◆ **WORK TO BE COMPLETED**:
Quote exactly and only this range of lines in the data below: the line that holds "lengths of the" to the line that holds "Definition set_var_occurs n", both included.

Start of RECORDED INFORMATION

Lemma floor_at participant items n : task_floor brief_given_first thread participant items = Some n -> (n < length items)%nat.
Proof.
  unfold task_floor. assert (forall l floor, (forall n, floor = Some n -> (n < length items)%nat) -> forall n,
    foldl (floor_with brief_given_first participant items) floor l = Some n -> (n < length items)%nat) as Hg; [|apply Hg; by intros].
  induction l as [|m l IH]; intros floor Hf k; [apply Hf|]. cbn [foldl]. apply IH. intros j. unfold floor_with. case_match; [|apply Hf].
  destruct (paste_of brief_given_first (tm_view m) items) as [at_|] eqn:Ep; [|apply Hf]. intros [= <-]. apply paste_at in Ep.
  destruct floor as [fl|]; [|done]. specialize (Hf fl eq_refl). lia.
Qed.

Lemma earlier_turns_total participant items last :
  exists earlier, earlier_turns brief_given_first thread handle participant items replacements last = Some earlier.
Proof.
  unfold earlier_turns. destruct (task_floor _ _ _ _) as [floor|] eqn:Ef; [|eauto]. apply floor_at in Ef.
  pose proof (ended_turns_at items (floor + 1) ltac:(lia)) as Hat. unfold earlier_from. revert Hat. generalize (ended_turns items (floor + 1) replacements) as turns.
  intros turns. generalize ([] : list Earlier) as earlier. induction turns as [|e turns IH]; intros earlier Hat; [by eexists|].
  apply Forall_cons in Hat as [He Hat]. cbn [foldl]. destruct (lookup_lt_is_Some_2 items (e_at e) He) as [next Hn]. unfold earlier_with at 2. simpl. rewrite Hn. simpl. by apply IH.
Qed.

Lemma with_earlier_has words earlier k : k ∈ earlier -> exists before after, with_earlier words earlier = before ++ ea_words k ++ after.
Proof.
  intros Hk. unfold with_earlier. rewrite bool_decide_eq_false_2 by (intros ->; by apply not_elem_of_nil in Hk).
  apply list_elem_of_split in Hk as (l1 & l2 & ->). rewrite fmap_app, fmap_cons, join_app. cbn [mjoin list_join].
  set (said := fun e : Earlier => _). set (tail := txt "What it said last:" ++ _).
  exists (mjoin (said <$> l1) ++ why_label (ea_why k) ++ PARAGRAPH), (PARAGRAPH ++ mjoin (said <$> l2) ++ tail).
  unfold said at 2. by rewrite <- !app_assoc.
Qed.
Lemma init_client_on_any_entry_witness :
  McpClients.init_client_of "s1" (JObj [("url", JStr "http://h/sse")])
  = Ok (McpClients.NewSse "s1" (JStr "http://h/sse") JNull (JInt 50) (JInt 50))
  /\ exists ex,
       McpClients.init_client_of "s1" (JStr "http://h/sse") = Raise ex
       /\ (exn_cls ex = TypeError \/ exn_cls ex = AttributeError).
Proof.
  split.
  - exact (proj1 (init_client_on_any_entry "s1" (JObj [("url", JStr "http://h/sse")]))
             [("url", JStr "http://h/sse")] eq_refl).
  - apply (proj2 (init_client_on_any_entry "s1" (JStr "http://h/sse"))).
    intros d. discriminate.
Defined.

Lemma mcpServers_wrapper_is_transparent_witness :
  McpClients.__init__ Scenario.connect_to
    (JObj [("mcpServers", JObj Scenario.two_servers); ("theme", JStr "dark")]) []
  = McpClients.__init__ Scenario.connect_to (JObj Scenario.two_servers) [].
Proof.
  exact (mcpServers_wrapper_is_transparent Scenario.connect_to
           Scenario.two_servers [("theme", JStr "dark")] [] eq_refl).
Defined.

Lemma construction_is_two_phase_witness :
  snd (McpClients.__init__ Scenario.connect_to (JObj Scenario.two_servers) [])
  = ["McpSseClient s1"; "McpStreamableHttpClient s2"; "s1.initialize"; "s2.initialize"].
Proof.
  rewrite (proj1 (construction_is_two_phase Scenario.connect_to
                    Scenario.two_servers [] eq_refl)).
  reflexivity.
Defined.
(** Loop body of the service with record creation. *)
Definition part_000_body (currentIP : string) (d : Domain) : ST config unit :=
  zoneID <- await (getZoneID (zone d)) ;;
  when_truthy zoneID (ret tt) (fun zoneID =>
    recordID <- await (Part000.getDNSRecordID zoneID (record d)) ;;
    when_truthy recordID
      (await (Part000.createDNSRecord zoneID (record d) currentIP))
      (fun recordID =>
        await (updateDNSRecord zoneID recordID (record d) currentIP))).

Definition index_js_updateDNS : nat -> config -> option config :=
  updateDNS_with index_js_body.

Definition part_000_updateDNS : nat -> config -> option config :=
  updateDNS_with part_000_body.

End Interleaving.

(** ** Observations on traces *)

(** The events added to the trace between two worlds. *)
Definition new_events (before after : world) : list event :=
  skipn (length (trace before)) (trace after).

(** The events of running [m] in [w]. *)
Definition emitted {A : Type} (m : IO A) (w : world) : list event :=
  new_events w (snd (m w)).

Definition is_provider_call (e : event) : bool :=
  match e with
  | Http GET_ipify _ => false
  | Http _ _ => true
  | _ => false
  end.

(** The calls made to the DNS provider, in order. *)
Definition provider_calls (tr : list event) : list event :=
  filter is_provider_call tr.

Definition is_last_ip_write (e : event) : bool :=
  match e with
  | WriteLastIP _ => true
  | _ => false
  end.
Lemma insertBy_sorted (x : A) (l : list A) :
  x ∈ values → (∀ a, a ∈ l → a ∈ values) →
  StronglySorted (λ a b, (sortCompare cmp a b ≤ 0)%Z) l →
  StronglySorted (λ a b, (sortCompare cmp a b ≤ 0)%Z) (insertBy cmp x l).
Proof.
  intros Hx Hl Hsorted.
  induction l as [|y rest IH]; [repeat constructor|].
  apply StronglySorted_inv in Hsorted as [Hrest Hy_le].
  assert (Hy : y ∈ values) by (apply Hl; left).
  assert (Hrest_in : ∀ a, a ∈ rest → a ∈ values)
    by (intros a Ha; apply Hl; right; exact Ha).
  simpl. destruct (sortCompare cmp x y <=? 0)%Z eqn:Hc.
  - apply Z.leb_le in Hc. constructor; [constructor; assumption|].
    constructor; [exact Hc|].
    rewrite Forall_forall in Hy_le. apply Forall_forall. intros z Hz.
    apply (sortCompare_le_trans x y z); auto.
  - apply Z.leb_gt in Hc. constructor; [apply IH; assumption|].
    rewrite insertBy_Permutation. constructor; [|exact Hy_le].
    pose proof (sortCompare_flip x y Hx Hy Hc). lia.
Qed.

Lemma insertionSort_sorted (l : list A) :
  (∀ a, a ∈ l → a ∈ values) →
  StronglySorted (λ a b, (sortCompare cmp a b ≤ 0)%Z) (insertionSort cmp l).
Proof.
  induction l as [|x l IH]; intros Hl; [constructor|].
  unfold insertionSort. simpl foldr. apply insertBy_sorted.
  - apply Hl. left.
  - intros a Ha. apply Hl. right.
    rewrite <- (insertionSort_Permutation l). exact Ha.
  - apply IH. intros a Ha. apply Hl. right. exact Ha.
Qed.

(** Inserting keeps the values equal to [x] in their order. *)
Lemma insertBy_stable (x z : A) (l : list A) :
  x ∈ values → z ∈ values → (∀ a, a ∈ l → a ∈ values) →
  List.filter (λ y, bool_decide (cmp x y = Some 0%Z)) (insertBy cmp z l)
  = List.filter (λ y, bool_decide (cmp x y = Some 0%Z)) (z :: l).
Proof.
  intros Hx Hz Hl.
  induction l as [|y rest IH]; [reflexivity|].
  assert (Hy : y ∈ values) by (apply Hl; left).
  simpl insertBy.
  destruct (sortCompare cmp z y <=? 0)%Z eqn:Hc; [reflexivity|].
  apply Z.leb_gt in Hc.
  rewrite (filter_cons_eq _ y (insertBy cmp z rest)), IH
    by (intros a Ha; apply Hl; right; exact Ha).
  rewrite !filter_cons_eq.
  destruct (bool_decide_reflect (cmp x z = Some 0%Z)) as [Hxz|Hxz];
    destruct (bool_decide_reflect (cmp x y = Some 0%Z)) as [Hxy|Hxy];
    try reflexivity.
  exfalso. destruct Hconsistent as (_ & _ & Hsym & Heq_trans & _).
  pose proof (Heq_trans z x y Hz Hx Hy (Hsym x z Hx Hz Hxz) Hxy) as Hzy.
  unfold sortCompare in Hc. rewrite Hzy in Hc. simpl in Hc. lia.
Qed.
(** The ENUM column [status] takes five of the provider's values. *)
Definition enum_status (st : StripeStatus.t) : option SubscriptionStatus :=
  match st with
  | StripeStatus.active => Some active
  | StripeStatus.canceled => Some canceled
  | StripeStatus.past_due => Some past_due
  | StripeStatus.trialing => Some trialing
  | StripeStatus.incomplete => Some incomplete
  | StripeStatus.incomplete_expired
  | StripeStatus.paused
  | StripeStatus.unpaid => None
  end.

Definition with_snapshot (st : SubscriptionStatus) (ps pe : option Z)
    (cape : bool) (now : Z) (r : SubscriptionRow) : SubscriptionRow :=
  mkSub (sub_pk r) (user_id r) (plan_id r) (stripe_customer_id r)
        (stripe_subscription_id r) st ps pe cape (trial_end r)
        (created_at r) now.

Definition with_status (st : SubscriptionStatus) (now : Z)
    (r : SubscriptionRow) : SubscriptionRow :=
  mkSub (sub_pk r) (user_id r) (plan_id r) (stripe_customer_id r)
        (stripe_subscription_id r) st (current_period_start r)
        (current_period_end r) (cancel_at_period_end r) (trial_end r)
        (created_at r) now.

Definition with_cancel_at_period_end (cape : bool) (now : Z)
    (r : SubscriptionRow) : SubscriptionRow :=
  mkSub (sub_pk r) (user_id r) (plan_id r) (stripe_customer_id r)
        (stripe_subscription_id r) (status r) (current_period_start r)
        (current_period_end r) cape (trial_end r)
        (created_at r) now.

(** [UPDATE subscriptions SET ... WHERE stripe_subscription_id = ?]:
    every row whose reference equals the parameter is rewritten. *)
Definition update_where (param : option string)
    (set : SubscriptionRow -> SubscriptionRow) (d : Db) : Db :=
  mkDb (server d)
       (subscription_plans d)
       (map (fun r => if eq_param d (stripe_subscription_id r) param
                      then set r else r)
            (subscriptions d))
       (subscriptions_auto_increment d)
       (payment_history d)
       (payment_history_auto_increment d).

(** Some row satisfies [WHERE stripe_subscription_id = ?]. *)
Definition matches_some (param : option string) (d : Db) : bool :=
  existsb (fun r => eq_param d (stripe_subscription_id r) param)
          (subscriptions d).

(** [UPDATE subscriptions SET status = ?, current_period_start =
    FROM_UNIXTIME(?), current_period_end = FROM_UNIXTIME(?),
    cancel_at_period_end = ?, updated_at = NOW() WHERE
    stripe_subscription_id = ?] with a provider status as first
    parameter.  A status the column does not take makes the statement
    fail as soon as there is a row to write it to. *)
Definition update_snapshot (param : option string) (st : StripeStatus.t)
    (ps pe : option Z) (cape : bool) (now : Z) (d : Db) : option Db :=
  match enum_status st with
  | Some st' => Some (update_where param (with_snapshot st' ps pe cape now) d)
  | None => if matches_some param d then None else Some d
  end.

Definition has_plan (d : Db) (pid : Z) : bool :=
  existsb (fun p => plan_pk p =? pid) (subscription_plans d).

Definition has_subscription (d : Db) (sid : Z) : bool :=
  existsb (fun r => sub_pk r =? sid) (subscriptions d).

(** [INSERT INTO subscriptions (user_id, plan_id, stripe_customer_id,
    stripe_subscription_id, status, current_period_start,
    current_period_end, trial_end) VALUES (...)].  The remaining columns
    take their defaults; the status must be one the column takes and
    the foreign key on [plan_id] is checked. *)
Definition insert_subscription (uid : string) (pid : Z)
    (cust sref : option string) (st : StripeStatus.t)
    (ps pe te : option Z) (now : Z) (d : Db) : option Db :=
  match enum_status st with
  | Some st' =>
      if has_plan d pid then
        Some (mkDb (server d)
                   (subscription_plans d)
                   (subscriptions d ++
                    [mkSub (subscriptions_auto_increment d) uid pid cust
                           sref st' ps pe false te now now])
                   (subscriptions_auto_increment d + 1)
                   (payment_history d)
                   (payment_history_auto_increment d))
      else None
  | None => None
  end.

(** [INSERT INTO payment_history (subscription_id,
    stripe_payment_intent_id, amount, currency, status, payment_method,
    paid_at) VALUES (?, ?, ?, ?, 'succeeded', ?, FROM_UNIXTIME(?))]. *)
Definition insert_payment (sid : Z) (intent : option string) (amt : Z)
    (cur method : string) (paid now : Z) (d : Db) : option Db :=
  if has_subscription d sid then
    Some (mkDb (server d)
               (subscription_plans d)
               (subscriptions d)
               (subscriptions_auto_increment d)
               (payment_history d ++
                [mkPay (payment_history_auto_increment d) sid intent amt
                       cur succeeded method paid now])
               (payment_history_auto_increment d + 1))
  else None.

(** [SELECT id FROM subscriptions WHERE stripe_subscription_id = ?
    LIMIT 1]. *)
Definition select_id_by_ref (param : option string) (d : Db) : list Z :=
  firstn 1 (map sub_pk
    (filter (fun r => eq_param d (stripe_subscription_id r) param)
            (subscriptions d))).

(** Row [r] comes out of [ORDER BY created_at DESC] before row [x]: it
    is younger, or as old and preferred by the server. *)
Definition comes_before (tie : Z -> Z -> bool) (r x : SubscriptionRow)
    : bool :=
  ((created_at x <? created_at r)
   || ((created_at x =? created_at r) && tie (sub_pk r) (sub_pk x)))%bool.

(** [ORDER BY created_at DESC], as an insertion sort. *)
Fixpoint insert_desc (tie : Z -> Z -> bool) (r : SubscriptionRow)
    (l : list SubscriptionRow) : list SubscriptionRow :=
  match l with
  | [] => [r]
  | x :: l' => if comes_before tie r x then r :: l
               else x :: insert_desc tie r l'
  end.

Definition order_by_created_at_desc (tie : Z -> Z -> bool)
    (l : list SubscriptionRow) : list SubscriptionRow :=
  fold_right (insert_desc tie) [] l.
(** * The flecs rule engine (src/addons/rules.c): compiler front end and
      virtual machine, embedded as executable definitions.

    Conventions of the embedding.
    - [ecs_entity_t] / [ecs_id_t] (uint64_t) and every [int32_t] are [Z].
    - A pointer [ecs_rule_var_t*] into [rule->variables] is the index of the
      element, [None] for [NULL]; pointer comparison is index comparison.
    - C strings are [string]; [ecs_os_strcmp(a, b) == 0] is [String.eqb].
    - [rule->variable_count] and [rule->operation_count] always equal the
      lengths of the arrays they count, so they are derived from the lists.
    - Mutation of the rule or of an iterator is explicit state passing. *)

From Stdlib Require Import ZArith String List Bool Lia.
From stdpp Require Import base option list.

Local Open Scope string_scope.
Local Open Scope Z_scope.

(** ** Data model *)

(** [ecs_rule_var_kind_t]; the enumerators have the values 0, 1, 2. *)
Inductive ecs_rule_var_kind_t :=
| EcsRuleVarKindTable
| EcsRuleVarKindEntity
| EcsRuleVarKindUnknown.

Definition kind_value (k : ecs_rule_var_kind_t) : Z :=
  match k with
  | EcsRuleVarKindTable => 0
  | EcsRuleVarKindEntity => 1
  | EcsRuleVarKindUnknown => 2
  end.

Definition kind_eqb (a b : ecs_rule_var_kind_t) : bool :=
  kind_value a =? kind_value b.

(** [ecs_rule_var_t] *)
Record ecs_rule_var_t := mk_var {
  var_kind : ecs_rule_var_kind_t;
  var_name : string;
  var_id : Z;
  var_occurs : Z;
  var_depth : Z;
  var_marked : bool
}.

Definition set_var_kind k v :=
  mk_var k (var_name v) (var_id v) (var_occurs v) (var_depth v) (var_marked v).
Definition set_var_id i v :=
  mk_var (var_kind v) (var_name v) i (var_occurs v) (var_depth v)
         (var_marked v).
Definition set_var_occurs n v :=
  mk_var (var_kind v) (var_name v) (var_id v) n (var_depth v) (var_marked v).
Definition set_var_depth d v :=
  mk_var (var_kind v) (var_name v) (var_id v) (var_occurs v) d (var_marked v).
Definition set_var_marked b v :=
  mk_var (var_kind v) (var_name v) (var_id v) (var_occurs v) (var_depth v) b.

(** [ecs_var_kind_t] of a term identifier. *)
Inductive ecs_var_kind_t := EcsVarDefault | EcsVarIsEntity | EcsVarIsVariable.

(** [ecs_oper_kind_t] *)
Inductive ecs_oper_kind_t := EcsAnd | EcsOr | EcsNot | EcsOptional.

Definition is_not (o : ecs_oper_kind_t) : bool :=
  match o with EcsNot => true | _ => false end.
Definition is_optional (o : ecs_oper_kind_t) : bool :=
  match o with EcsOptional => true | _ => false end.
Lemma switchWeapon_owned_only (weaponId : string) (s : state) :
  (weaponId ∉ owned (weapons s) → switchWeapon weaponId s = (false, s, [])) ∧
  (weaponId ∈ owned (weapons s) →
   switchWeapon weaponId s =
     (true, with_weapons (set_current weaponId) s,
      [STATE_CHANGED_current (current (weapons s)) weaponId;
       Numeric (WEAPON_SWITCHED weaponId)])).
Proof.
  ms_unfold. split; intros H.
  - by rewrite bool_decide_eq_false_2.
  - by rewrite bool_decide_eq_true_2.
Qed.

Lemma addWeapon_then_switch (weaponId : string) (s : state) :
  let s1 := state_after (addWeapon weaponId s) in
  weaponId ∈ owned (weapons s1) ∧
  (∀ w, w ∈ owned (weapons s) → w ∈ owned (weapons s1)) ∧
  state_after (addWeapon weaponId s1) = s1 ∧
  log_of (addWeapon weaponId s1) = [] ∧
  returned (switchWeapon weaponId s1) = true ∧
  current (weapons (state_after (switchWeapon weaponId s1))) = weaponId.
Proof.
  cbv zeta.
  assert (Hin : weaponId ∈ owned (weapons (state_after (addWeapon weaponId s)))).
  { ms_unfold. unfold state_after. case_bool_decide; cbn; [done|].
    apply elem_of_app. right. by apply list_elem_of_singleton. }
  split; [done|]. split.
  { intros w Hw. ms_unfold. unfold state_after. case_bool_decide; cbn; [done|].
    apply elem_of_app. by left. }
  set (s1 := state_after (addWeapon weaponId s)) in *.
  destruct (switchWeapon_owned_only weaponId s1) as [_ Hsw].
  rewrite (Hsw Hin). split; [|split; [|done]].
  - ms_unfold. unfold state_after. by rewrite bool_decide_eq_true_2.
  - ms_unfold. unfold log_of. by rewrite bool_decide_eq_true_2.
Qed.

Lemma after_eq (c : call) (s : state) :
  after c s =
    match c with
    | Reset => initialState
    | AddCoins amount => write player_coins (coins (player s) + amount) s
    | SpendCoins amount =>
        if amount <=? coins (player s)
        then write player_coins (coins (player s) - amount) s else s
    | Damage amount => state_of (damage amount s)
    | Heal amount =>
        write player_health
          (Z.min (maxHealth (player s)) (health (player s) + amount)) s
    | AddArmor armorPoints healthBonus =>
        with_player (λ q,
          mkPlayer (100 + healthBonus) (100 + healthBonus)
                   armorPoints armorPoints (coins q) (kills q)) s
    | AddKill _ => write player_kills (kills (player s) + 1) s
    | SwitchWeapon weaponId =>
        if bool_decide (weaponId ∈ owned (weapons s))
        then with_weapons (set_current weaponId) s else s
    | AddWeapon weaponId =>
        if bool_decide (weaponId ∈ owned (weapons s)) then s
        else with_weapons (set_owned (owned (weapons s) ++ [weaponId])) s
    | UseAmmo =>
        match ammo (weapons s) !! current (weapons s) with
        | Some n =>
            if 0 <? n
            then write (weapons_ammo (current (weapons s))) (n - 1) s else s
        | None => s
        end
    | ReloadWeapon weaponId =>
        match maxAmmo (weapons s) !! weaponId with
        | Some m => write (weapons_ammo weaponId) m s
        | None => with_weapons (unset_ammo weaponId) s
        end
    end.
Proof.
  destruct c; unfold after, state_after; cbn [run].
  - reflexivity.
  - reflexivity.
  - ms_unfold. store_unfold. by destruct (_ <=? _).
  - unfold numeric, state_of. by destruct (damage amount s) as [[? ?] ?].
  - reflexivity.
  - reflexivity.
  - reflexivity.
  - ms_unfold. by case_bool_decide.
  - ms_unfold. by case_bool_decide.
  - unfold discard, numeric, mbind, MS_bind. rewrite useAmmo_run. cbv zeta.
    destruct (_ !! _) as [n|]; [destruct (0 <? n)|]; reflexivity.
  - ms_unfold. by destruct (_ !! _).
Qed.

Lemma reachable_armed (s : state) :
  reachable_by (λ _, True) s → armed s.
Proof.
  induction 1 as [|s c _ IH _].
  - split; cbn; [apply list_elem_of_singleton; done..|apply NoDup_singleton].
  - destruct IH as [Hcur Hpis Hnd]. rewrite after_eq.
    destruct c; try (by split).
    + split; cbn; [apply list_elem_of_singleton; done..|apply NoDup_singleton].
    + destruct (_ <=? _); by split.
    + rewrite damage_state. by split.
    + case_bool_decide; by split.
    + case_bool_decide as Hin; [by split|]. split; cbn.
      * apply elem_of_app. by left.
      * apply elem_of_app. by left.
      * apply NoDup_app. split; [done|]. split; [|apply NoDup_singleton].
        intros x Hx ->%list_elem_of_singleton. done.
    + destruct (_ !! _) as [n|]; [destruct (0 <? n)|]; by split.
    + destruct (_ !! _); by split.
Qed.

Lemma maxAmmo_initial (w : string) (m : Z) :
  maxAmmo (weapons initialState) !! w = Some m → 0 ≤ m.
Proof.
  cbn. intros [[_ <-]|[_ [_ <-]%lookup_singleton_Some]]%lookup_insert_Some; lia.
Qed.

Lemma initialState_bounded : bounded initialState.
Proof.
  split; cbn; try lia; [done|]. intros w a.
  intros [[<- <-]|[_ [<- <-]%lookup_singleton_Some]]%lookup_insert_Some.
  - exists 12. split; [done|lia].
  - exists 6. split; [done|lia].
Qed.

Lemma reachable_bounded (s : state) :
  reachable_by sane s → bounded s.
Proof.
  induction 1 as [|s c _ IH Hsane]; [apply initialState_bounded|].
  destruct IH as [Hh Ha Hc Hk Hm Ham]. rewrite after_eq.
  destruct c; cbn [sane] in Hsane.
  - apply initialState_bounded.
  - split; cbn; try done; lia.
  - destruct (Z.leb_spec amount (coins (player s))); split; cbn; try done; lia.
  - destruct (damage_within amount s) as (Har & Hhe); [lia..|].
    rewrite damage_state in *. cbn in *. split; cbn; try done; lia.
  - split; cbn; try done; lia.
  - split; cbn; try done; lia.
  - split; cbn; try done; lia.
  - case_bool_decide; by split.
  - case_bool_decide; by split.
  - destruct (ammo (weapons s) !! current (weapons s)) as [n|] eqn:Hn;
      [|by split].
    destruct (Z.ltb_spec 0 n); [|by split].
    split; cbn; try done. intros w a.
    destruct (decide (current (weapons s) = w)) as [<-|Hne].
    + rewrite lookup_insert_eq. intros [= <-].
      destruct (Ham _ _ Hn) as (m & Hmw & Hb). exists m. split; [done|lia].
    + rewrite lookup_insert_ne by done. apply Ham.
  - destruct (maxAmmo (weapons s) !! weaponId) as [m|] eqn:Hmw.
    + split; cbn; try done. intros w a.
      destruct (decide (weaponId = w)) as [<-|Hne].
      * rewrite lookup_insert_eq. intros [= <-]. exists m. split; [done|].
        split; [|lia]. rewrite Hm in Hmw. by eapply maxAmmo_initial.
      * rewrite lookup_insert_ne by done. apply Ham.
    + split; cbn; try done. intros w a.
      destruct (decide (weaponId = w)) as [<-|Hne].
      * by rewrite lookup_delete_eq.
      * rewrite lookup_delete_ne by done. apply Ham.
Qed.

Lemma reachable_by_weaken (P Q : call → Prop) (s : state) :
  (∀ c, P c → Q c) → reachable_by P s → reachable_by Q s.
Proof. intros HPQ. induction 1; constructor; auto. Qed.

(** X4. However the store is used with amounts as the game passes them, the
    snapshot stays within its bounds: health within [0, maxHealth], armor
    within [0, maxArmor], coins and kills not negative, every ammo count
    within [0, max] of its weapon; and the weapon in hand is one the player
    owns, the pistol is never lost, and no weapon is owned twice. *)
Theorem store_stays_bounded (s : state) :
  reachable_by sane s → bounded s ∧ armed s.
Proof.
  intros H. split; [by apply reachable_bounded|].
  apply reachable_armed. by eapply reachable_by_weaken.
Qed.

End of RECORDED INFORMATION

◆ **REPLY**:
      lengths of the arrays they count, so they are derived from the lists.
    - Mutation of the rule or of an iterator is explicit state passing. *)

From Stdlib Require Import ZArith String List Bool Lia.
From stdpp Require Import base option list.

Local Open Scope string_scope.
Local Open Scope Z_scope.

(** ** Data model *)

(** [ecs_rule_var_kind_t]; the enumerators have the values 0, 1, 2. *)
Inductive ecs_rule_var_kind_t :=
| EcsRuleVarKindTable
| EcsRuleVarKindEntity
| EcsRuleVarKindUnknown.

Definition kind_value (k : ecs_rule_var_kind_t) : Z :=
  match k with
  | EcsRuleVarKindTable => 0
  | EcsRuleVarKindEntity => 1
  | EcsRuleVarKindUnknown => 2
  end.

Definition kind_eqb (a b : ecs_rule_var_kind_t) : bool :=
  kind_value a =? kind_value b.

(** [ecs_rule_var_t] *)
Record ecs_rule_var_t := mk_var {
  var_kind : ecs_rule_var_kind_t;
  var_name : string;
  var_id : Z;
  var_occurs : Z;
  var_depth : Z;
  var_marked : bool
}.

Definition set_var_kind k v :=
  mk_var k (var_name v) (var_id v) (var_occurs v) (var_depth v) (var_marked v).
Definition set_var_id i v :=
  mk_var (var_kind v) (var_name v) i (var_occurs v) (var_depth v)
         (var_marked v).
Definition set_var_occurs n v :=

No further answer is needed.